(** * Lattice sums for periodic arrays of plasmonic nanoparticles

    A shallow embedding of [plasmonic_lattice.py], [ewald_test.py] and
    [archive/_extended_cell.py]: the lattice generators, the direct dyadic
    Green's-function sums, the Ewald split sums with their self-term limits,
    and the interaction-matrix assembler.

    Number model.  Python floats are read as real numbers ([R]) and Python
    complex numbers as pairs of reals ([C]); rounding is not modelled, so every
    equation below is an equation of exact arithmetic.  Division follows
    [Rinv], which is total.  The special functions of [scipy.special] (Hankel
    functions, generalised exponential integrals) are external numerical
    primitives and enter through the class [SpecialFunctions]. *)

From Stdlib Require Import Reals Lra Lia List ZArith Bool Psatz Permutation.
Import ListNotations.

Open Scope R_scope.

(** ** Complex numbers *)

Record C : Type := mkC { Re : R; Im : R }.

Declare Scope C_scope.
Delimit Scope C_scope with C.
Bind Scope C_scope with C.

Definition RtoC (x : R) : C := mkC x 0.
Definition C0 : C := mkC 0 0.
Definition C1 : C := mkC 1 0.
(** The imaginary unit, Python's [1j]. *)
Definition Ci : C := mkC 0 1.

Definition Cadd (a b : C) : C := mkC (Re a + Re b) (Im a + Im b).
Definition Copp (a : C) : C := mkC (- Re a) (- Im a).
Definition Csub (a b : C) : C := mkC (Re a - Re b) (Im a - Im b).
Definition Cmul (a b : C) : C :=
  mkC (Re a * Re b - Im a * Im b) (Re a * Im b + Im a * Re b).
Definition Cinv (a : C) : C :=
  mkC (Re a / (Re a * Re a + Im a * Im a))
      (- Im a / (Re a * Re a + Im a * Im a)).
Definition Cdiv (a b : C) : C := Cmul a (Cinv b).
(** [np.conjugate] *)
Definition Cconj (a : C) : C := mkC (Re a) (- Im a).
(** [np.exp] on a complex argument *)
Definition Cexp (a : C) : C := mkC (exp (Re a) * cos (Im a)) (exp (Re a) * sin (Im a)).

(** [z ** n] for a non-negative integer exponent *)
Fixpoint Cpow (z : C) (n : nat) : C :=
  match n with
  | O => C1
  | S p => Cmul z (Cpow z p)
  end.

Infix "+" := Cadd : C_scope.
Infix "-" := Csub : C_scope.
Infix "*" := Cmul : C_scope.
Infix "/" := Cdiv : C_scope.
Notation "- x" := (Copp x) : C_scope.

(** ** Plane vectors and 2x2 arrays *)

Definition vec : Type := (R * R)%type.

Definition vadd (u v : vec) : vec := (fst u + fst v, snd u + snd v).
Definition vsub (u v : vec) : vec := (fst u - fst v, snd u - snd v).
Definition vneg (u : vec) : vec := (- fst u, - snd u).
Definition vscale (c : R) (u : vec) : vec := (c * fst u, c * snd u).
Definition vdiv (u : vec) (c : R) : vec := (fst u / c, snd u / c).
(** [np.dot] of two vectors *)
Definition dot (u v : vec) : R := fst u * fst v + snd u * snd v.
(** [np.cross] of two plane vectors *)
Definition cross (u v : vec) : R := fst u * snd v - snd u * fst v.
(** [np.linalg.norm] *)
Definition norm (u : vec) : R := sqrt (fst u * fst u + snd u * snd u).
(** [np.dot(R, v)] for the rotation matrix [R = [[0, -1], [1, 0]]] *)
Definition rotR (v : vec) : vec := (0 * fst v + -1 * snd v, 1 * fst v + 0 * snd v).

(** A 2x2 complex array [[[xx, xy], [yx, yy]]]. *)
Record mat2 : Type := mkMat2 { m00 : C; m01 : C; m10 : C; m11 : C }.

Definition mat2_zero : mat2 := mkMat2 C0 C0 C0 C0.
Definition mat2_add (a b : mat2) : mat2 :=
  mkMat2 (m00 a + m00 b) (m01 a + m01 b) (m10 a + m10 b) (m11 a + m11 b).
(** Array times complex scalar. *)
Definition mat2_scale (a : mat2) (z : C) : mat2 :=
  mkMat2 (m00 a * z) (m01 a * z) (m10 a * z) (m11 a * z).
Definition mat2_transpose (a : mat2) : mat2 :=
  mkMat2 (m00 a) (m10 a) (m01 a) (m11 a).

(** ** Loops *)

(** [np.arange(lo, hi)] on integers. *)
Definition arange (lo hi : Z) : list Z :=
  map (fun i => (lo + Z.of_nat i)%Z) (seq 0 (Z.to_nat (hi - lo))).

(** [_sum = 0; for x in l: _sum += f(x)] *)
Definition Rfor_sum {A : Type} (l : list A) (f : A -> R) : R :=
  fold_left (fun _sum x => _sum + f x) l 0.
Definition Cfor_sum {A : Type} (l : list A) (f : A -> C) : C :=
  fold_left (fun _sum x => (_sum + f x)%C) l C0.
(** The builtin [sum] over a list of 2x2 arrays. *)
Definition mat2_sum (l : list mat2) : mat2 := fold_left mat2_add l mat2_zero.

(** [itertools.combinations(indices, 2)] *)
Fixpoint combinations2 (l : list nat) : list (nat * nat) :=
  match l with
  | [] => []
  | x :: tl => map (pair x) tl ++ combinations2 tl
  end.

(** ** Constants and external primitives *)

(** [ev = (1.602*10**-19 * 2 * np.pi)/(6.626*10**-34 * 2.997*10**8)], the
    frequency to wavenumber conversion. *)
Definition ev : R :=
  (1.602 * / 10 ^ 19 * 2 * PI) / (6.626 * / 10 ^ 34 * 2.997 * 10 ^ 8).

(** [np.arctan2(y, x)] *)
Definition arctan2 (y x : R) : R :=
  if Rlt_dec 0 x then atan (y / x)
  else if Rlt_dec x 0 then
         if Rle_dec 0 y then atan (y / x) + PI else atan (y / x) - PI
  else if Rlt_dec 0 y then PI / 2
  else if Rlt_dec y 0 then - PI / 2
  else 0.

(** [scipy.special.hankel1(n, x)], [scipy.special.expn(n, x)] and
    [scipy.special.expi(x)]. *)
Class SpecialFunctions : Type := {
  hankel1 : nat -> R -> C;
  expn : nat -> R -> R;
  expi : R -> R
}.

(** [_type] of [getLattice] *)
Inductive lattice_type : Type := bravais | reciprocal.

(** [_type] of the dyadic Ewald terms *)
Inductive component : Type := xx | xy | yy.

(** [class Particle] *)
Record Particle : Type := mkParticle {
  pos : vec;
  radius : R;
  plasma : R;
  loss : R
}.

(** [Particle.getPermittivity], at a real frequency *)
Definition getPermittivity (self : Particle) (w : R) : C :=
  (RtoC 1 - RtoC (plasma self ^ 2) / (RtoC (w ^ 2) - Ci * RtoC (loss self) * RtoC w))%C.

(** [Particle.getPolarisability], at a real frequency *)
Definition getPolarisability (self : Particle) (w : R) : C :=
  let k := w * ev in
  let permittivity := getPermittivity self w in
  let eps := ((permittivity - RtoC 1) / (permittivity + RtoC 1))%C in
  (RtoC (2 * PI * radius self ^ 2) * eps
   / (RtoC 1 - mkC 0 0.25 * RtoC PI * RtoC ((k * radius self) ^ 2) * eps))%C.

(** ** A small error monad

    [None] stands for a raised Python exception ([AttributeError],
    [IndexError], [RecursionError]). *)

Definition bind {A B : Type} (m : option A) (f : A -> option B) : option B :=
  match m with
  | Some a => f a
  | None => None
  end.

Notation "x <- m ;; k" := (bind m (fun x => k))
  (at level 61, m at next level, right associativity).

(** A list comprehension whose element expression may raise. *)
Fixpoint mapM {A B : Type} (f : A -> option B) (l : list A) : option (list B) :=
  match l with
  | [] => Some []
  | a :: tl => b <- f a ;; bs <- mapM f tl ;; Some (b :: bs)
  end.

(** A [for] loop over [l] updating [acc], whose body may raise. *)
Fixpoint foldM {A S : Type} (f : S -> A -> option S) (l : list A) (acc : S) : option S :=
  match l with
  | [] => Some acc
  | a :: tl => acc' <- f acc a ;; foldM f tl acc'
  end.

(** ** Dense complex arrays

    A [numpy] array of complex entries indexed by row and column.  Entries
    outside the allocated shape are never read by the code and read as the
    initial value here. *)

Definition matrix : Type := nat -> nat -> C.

════════

▶ _Exercise requirements_
Send back an exact copy of only the lines from the line with "Csub : C_scope." up to and including the line with "(** The builtin" in the data above.

▶ _Answer section_
Infix "-" := Csub : C_scope.
Infix "*" := Cmul : C_scope.
Infix "/" := Cdiv : C_scope.
Notation "- x" := (Copp x) : C_scope.

(** ** Plane vectors and 2x2 arrays *)

Definition vec : Type := (R * R)%type.

Definition vadd (u v : vec) : vec := (fst u + fst v, snd u + snd v).
Definition vsub (u v : vec) : vec := (fst u - fst v, snd u - snd v).
Definition vneg (u : vec) : vec := (- fst u, - snd u).
Definition vscale (c : R) (u : vec) : vec := (c * fst u, c * snd u).
Definition vdiv (u : vec) (c : R) : vec := (fst u / c, snd u / c).
(** [np.dot] of two vectors *)
Definition dot (u v : vec) : R := fst u * fst v + snd u * snd v.
(** [np.cross] of two plane vectors *)
Definition cross (u v : vec) : R := fst u * snd v - snd u * fst v.
(** [np.linalg.norm] *)
Definition norm (u : vec) : R := sqrt (fst u * fst u + snd u * snd u).
(** [np.dot(R, v)] for the rotation matrix [R = [[0, -1], [1, 0]]] *)
Definition rotR (v : vec) : vec := (0 * fst v + -1 * snd v, 1 * fst v + 0 * snd v).

(** A 2x2 complex array [[[xx, xy], [yx, yy]]]. *)
Record mat2 : Type := mkMat2 { m00 : C; m01 : C; m10 : C; m11 : C }.

Definition mat2_zero : mat2 := mkMat2 C0 C0 C0 C0.
Definition mat2_add (a b : mat2) : mat2 :=
  mkMat2 (m00 a + m00 b) (m01 a + m01 b) (m10 a + m10 b) (m11 a + m11 b).
(** Array times complex scalar. *)
Definition mat2_scale (a : mat2) (z : C) : mat2 :=
  mkMat2 (m00 a * z) (m01 a * z) (m10 a * z) (m11 a * z).
Definition mat2_transpose (a : mat2) : mat2 :=
  mkMat2 (m00 a) (m10 a) (m01 a) (m11 a).

(** ** Loops *)

(** [np.arange(lo, hi)] on integers. *)
Definition arange (lo hi : Z) : list Z :=
  map (fun i => (lo + Z.of_nat i)%Z) (seq 0 (Z.to_nat (hi - lo))).

(** [_sum = 0; for x in l: _sum += f(x)] *)
Definition Rfor_sum {A : Type} (l : list A) (f : A -> R) : R :=
  fold_left (fun _sum x => _sum + f x) l 0.
Definition Cfor_sum {A : Type} (l : list A) (f : A -> C) : C :=
  fold_left (fun _sum x => (_sum + f x)%C) l C0.
(** The builtin [sum] over a list of 2x2 arrays. *)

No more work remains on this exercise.